◆ DESCRIPTION OF THE TASK
Given the material below, output exactly the lines from the line with "Module MeshGeometry." to the line with "md_MatTransform : XMFLOAT4X4;", both ends included, and no other lines.

Start of DATA LISTING

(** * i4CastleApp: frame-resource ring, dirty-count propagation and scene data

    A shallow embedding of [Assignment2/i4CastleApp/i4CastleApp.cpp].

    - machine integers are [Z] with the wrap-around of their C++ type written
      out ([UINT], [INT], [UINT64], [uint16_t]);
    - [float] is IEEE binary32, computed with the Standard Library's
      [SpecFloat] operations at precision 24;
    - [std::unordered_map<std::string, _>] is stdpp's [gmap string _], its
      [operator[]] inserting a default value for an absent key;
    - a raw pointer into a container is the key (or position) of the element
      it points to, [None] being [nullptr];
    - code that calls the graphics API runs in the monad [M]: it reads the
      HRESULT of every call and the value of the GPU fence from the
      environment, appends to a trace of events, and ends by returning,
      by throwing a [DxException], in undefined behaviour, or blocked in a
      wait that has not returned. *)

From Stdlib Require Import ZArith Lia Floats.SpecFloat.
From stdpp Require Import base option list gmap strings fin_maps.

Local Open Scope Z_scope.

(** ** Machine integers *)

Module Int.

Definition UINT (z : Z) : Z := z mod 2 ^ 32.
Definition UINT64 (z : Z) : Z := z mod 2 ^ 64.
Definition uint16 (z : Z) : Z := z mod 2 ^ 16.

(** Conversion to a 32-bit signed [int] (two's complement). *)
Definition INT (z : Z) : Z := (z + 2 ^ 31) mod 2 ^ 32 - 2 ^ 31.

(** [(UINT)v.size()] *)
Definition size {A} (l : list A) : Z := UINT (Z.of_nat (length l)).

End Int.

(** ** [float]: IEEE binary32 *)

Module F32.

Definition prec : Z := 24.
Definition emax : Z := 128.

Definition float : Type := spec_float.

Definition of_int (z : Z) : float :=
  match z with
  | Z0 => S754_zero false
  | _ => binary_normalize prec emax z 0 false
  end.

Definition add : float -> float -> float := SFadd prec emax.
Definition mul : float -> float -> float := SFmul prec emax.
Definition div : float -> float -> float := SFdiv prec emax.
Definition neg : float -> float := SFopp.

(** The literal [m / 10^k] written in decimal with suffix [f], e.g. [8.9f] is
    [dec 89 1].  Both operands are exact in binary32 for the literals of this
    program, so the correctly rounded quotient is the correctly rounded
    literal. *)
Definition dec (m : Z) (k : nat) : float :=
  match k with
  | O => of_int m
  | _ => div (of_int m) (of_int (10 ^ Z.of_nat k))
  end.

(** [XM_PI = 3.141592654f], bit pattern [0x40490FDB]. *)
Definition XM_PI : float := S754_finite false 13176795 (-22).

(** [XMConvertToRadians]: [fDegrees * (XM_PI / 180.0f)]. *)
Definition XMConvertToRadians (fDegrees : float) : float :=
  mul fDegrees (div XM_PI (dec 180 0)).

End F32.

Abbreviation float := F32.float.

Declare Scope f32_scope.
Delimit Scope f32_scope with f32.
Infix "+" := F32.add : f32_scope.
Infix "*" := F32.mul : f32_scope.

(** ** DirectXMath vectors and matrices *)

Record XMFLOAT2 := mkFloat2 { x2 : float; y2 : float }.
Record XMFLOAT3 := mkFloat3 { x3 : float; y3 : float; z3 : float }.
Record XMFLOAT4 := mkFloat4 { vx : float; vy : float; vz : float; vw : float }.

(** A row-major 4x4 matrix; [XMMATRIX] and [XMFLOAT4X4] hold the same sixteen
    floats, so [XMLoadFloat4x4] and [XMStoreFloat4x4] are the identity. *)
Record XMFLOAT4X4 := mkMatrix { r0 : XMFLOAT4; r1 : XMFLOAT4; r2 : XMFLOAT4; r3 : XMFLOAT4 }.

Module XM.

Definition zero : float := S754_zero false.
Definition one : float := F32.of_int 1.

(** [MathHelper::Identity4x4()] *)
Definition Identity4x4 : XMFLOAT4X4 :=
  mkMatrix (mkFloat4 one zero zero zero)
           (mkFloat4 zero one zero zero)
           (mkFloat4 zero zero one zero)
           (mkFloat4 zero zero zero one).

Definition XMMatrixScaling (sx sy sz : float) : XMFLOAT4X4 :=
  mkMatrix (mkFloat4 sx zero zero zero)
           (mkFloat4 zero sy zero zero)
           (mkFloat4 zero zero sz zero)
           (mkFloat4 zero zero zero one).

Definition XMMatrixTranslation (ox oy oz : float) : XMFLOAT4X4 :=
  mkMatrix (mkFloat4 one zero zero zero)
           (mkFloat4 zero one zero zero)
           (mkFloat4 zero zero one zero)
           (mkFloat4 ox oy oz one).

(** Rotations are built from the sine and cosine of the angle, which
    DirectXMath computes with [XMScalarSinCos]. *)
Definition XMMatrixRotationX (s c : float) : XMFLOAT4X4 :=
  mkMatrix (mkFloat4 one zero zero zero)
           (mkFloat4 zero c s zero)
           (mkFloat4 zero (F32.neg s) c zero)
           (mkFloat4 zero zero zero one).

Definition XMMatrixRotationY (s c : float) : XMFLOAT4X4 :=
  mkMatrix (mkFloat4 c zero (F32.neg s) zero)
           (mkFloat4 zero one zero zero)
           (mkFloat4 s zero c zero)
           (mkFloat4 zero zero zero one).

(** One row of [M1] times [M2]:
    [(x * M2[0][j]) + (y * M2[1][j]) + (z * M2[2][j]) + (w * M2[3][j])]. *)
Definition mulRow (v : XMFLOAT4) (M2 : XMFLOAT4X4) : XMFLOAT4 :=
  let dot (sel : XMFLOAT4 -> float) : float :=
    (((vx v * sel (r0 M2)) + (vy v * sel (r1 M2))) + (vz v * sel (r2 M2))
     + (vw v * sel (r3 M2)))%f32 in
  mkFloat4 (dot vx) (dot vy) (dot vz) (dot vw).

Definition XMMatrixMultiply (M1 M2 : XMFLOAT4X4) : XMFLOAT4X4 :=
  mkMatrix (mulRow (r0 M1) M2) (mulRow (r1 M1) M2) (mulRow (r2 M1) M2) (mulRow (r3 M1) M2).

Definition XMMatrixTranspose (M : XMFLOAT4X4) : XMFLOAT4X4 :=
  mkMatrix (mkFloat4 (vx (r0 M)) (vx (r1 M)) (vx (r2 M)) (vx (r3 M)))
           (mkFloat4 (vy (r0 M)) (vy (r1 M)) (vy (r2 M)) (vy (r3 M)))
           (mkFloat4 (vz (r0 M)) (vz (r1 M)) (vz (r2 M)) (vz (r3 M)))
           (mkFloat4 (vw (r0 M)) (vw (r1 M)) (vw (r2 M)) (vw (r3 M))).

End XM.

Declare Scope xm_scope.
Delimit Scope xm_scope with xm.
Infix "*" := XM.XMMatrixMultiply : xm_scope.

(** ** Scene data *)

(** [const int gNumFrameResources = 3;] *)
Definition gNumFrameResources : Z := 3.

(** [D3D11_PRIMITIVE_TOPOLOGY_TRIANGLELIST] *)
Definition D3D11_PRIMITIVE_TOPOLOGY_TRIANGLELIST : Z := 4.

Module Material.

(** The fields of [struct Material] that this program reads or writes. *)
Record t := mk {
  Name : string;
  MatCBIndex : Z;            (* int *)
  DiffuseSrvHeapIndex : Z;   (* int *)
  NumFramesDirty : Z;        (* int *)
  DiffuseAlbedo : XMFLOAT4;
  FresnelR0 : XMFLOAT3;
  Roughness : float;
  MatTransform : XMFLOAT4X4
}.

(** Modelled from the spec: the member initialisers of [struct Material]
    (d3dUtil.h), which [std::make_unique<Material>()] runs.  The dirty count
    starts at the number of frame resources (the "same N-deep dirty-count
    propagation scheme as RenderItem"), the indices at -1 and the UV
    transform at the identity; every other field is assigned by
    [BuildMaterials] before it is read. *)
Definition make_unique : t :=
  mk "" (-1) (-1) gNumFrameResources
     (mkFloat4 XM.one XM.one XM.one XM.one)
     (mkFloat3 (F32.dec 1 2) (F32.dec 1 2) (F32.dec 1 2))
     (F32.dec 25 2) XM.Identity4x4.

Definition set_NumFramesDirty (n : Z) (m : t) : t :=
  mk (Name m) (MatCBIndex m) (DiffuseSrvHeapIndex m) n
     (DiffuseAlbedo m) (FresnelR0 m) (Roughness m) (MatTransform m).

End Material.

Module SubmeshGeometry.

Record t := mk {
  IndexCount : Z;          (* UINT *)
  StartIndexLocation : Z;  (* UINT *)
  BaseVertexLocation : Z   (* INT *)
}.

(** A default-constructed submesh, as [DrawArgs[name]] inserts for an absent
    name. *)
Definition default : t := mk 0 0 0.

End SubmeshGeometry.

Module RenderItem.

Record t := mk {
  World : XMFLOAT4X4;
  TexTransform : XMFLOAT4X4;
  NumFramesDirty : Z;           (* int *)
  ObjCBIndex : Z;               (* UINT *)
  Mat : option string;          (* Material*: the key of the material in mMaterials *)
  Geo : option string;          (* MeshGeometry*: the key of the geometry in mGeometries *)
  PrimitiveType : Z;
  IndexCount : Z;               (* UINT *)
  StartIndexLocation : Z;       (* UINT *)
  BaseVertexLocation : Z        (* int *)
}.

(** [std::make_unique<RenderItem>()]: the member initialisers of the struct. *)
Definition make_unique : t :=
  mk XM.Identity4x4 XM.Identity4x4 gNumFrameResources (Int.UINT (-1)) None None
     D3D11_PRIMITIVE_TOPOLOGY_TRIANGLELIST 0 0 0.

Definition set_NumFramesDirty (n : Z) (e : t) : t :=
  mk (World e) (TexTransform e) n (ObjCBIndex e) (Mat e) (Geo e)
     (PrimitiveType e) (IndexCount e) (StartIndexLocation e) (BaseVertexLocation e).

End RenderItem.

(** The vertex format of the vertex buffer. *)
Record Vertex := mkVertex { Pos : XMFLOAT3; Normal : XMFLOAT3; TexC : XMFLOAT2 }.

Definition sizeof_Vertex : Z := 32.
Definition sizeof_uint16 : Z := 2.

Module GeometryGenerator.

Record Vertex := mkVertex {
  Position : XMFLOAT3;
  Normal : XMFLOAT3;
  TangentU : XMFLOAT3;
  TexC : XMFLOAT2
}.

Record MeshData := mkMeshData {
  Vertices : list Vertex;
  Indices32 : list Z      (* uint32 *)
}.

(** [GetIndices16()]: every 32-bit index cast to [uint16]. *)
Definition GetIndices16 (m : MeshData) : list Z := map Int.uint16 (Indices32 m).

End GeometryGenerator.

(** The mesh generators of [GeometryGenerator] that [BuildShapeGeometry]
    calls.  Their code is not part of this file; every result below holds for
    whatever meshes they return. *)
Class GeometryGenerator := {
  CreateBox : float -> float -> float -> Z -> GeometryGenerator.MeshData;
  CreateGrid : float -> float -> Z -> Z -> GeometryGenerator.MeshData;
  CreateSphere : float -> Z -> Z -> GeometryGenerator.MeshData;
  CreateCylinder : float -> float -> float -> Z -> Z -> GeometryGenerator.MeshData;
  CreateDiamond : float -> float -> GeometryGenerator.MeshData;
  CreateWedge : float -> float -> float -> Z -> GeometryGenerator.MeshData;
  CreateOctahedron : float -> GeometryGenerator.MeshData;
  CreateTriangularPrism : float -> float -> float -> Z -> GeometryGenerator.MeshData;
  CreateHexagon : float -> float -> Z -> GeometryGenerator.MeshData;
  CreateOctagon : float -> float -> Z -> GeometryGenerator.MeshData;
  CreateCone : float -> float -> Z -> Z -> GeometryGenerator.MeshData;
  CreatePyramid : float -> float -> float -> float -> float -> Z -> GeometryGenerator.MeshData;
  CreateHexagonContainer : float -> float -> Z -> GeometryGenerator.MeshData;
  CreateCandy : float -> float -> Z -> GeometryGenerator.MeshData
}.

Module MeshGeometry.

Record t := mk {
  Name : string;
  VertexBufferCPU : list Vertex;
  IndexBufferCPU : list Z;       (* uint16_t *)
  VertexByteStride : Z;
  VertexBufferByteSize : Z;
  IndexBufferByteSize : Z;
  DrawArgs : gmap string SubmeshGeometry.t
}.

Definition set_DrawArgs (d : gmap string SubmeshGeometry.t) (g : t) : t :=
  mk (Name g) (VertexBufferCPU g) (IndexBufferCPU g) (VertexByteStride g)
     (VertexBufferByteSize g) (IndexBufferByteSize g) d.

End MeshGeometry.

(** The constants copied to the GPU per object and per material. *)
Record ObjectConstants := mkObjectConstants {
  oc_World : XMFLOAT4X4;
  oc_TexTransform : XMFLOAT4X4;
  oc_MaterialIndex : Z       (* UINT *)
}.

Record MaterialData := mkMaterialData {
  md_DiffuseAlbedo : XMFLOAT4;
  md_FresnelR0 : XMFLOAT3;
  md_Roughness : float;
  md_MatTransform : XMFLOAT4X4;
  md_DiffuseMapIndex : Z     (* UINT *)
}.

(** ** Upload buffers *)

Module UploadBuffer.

End of DATA LISTING

◆ ANSWER TO THIS TASK
Module MeshGeometry.

Record t := mk {
  Name : string;
  VertexBufferCPU : list Vertex;
  IndexBufferCPU : list Z;       (* uint16_t *)
  VertexByteStride : Z;
  VertexBufferByteSize : Z;
  IndexBufferByteSize : Z;
  DrawArgs : gmap string SubmeshGeometry.t
}.

Definition set_DrawArgs (d : gmap string SubmeshGeometry.t) (g : t) : t :=
  mk (Name g) (VertexBufferCPU g) (IndexBufferCPU g) (VertexByteStride g)
     (VertexBufferByteSize g) (IndexBufferByteSize g) d.

End MeshGeometry.

(** The constants copied to the GPU per object and per material. *)
Record ObjectConstants := mkObjectConstants {
  oc_World : XMFLOAT4X4;
  oc_TexTransform : XMFLOAT4X4;
  oc_MaterialIndex : Z       (* UINT *)
}.

Record MaterialData := mkMaterialData {
  md_DiffuseAlbedo : XMFLOAT4;
  md_FresnelR0 : XMFLOAT3;
  md_Roughness : float;
  md_MatTransform : XMFLOAT4X4;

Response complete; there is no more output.